** Opening EXTRACTED DATA block **
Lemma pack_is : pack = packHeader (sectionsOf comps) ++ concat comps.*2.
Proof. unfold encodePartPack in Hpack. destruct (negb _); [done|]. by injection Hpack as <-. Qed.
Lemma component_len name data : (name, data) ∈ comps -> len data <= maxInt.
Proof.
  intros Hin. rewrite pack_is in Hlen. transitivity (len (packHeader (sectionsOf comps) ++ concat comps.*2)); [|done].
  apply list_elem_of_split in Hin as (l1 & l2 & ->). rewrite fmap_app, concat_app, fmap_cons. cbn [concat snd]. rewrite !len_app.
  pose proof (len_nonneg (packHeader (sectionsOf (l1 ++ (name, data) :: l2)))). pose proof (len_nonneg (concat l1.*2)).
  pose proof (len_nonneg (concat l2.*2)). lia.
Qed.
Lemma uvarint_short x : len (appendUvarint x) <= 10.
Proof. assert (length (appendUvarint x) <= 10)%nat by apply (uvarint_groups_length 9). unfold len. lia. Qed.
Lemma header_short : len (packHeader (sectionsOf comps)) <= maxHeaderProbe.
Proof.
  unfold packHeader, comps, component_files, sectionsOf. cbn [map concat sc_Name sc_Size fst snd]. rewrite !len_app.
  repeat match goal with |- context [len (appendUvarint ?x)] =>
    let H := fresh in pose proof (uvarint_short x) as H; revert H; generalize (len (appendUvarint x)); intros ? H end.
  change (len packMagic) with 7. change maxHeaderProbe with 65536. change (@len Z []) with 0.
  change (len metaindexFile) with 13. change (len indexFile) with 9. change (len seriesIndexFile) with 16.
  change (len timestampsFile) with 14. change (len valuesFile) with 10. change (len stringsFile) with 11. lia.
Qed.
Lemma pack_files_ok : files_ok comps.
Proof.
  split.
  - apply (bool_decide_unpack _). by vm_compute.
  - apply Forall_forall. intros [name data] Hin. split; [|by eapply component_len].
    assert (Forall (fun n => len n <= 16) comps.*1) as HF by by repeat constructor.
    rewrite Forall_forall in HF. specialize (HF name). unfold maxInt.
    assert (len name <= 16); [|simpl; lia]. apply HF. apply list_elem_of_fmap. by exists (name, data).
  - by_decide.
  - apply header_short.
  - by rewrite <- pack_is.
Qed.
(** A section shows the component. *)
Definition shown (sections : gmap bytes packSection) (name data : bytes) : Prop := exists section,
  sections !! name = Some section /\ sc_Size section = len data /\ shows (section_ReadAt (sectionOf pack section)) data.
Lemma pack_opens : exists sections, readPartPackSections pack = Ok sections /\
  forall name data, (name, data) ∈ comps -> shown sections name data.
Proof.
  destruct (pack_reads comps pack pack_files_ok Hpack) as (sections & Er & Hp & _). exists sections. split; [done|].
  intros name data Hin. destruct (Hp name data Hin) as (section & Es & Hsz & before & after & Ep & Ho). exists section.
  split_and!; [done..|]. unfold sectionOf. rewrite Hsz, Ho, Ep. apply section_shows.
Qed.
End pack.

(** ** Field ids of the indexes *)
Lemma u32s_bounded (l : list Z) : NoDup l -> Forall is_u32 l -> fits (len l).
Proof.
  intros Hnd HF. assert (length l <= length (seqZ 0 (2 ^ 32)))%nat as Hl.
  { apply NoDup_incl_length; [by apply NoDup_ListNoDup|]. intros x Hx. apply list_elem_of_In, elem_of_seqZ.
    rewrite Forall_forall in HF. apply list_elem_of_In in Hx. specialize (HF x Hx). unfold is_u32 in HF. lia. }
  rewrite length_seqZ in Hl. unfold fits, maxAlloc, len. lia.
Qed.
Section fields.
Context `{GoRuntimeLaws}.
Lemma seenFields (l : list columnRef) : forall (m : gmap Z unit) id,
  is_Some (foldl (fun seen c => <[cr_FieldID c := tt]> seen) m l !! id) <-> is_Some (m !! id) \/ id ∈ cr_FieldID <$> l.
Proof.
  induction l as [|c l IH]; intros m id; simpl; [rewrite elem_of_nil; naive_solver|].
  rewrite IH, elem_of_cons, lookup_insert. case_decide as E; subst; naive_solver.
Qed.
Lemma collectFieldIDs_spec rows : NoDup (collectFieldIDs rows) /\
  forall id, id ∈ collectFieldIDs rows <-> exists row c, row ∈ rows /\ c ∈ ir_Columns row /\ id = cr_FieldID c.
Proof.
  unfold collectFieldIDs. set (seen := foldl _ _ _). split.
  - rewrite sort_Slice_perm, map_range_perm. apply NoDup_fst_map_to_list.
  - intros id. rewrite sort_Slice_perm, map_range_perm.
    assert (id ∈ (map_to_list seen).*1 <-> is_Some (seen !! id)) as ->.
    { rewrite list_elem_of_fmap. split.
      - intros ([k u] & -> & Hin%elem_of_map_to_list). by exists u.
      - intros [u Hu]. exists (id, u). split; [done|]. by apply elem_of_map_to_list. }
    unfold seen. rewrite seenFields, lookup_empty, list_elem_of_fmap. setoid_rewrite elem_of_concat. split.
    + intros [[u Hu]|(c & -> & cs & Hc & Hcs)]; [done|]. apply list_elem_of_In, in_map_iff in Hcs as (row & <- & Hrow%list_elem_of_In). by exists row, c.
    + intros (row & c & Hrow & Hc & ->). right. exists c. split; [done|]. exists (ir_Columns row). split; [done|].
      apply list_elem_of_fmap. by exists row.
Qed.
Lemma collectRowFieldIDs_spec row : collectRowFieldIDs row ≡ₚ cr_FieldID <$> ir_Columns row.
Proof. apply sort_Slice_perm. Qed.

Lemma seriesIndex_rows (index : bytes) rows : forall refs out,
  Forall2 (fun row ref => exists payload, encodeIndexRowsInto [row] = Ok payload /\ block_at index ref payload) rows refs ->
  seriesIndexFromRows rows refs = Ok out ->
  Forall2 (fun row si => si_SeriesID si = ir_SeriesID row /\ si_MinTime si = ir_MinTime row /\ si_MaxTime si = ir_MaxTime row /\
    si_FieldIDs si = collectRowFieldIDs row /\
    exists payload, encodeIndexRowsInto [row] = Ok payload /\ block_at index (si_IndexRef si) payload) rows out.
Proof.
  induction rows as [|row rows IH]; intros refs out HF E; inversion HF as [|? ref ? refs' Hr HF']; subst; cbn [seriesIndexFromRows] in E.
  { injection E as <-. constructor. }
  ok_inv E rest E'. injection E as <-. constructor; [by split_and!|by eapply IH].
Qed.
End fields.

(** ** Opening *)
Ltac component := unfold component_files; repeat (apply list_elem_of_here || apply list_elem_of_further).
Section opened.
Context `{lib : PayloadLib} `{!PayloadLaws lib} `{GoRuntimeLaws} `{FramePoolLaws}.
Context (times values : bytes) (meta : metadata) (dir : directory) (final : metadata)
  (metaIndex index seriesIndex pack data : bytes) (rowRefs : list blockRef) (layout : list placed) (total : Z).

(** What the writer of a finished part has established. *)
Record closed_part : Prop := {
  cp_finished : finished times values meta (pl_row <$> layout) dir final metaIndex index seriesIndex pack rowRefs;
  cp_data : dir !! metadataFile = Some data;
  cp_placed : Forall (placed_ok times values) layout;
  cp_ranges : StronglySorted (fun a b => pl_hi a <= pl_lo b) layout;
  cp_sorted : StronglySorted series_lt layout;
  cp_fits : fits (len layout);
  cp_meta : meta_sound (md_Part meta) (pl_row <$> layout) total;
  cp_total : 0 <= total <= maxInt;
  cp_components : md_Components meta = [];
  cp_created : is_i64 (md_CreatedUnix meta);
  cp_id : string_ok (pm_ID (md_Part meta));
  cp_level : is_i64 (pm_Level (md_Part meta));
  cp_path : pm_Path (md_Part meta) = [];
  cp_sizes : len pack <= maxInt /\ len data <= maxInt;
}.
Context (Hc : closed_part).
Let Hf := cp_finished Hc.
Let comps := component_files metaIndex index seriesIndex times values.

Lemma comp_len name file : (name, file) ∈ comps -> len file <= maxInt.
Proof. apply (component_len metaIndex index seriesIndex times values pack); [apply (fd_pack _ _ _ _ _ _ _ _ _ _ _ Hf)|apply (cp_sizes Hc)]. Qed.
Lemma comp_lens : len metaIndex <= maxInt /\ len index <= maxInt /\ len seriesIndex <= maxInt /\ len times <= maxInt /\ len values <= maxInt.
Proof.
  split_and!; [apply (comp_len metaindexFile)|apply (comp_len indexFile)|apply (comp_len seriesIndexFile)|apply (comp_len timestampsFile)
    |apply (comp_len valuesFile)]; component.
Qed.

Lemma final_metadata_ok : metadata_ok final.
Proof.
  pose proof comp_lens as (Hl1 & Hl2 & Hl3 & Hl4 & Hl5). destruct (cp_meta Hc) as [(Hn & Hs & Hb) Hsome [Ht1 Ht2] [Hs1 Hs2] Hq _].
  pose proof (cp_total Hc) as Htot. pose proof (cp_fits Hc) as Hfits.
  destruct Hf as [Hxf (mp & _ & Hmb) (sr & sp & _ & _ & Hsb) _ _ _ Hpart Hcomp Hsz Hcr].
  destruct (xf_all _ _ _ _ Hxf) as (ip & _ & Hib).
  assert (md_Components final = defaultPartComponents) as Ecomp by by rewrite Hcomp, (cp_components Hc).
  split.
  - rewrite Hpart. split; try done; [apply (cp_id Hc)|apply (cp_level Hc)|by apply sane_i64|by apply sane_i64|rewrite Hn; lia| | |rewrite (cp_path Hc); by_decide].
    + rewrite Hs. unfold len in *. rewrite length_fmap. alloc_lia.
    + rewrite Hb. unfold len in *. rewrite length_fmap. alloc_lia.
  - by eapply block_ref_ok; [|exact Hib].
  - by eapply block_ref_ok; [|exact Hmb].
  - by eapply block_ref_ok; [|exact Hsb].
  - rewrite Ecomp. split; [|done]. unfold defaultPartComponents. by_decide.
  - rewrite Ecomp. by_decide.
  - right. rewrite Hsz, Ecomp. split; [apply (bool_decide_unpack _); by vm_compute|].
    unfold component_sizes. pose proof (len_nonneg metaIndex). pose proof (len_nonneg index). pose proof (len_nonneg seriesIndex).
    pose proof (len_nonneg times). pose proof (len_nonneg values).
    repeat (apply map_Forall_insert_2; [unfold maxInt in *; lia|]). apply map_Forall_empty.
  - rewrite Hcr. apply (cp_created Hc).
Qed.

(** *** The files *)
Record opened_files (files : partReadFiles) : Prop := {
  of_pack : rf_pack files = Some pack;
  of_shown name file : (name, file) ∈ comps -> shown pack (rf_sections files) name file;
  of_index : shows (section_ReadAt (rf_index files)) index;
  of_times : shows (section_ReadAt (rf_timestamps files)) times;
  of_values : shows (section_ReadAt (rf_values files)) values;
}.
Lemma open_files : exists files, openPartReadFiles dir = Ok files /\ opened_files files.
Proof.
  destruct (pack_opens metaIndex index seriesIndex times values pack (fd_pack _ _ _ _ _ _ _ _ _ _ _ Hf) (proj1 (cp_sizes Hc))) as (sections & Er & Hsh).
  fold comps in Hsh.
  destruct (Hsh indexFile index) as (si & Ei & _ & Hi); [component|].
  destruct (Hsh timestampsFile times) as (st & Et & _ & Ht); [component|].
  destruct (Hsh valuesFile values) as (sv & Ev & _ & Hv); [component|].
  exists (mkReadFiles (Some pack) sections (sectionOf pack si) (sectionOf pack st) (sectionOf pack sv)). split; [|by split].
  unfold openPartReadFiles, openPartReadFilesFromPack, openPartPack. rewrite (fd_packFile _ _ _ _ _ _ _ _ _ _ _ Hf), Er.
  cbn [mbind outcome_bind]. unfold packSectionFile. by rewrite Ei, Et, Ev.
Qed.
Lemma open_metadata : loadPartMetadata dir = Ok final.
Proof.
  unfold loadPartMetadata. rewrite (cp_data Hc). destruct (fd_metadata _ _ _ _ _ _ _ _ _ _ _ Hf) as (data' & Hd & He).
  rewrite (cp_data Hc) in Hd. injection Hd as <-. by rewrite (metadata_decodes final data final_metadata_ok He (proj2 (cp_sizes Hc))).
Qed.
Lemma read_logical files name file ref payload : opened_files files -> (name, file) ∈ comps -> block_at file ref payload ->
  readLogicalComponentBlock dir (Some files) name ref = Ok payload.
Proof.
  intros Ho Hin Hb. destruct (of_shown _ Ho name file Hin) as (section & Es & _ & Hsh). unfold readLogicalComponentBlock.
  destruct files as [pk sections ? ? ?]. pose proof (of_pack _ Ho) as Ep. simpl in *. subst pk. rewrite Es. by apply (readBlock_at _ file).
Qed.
** Closing EXTRACTED DATA block **
WHAT YOU HAVE TO DO
Scan the records for the word "eapply". Copy each line where it turns up.

WORKED SOLUTION
  - apply Forall_forall. intros [name data] Hin. split; [|by eapply component_len].
  ok_inv E rest E'. injection E as <-. constructor; [by split_and!|by eapply IH].
  - by eapply block_ref_ok; [|exact Hib].
  - by eapply block_ref_ok; [|exact Hmb].
  - by eapply block_ref_ok; [|exact Hsb].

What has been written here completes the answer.